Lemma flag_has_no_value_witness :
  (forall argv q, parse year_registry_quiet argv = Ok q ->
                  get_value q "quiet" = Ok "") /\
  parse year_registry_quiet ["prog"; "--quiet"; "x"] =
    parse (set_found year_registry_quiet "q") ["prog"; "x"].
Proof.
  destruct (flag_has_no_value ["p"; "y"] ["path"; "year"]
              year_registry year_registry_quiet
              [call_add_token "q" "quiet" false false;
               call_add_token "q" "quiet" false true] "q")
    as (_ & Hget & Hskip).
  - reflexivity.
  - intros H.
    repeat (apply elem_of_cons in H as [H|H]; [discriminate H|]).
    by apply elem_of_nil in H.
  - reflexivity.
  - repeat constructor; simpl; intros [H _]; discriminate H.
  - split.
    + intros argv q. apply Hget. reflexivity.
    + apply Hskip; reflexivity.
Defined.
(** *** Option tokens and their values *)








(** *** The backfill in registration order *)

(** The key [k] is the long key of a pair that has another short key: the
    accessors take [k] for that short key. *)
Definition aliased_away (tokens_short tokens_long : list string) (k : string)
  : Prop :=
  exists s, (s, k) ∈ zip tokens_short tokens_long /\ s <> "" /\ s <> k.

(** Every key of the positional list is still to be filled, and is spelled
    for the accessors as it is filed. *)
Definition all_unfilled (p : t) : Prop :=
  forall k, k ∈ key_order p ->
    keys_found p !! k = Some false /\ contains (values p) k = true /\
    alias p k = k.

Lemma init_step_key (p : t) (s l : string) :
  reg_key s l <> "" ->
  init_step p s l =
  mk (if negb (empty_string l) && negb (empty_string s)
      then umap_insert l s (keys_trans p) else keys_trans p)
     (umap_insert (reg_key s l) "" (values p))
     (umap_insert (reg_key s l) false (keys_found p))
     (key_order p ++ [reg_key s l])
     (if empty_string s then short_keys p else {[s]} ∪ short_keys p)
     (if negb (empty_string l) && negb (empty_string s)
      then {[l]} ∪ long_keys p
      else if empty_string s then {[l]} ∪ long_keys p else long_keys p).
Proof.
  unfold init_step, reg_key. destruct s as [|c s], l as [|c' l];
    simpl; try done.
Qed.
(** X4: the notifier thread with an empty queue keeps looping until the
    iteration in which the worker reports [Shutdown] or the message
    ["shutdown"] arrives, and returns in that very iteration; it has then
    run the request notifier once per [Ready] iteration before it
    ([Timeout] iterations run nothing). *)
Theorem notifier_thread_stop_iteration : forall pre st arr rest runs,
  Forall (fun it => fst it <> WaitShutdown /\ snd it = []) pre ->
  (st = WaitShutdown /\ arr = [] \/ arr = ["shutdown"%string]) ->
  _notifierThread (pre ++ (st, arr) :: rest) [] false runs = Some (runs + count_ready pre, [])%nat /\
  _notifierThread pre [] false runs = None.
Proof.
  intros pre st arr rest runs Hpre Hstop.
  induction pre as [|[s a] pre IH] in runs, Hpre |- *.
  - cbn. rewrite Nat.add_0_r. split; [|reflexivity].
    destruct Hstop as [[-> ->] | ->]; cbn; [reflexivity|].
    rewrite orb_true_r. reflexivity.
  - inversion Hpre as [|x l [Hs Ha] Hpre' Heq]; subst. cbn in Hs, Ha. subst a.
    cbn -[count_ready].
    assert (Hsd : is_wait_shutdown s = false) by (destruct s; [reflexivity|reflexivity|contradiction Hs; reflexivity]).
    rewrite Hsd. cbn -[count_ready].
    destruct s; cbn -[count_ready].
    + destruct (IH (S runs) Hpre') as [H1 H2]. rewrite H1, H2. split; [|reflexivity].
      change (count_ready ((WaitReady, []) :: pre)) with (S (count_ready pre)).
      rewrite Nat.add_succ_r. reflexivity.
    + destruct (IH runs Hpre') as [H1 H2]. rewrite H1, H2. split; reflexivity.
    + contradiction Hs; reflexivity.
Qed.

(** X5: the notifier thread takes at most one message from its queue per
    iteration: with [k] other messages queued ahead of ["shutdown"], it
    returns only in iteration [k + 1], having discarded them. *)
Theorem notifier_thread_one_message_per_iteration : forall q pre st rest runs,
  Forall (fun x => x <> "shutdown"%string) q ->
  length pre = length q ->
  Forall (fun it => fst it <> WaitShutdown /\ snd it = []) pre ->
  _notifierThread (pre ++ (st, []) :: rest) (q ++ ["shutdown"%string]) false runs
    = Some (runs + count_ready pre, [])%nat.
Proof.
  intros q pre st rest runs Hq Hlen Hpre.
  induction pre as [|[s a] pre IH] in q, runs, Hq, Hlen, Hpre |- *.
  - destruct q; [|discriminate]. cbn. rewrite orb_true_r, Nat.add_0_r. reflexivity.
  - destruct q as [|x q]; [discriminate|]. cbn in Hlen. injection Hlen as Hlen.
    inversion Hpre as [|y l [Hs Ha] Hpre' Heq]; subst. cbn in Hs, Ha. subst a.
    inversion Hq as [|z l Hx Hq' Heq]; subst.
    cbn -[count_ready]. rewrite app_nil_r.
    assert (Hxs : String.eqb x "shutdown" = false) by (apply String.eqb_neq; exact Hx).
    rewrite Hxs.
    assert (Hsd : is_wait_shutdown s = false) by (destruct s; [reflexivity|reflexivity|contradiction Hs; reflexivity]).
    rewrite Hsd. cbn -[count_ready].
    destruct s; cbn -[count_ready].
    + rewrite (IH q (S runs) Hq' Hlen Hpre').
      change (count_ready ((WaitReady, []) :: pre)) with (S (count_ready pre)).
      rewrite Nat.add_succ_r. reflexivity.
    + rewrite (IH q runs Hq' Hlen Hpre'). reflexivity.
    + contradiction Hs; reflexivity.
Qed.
▬▬▬
**Your goal**
Transcribe the lines from the first line of the records through the line that contains "(** *** The backfill in registration order *)", both included, and add nothing else.

**Your response**
Lemma flag_has_no_value_witness :
  (forall argv q, parse year_registry_quiet argv = Ok q ->
                  get_value q "quiet" = Ok "") /\
  parse year_registry_quiet ["prog"; "--quiet"; "x"] =
    parse (set_found year_registry_quiet "q") ["prog"; "x"].
Proof.
  destruct (flag_has_no_value ["p"; "y"] ["path"; "year"]
              year_registry year_registry_quiet
              [call_add_token "q" "quiet" false false;
               call_add_token "q" "quiet" false true] "q")
    as (_ & Hget & Hskip).
  - reflexivity.
  - intros H.
    repeat (apply elem_of_cons in H as [H|H]; [discriminate H|]).
    by apply elem_of_nil in H.
  - reflexivity.
  - repeat constructor; simpl; intros [H _]; discriminate H.
  - split.
    + intros argv q. apply Hget. reflexivity.
    + apply Hskip; reflexivity.
Defined.
(** *** Option tokens and their values *)








(** *** The backfill in registration order *)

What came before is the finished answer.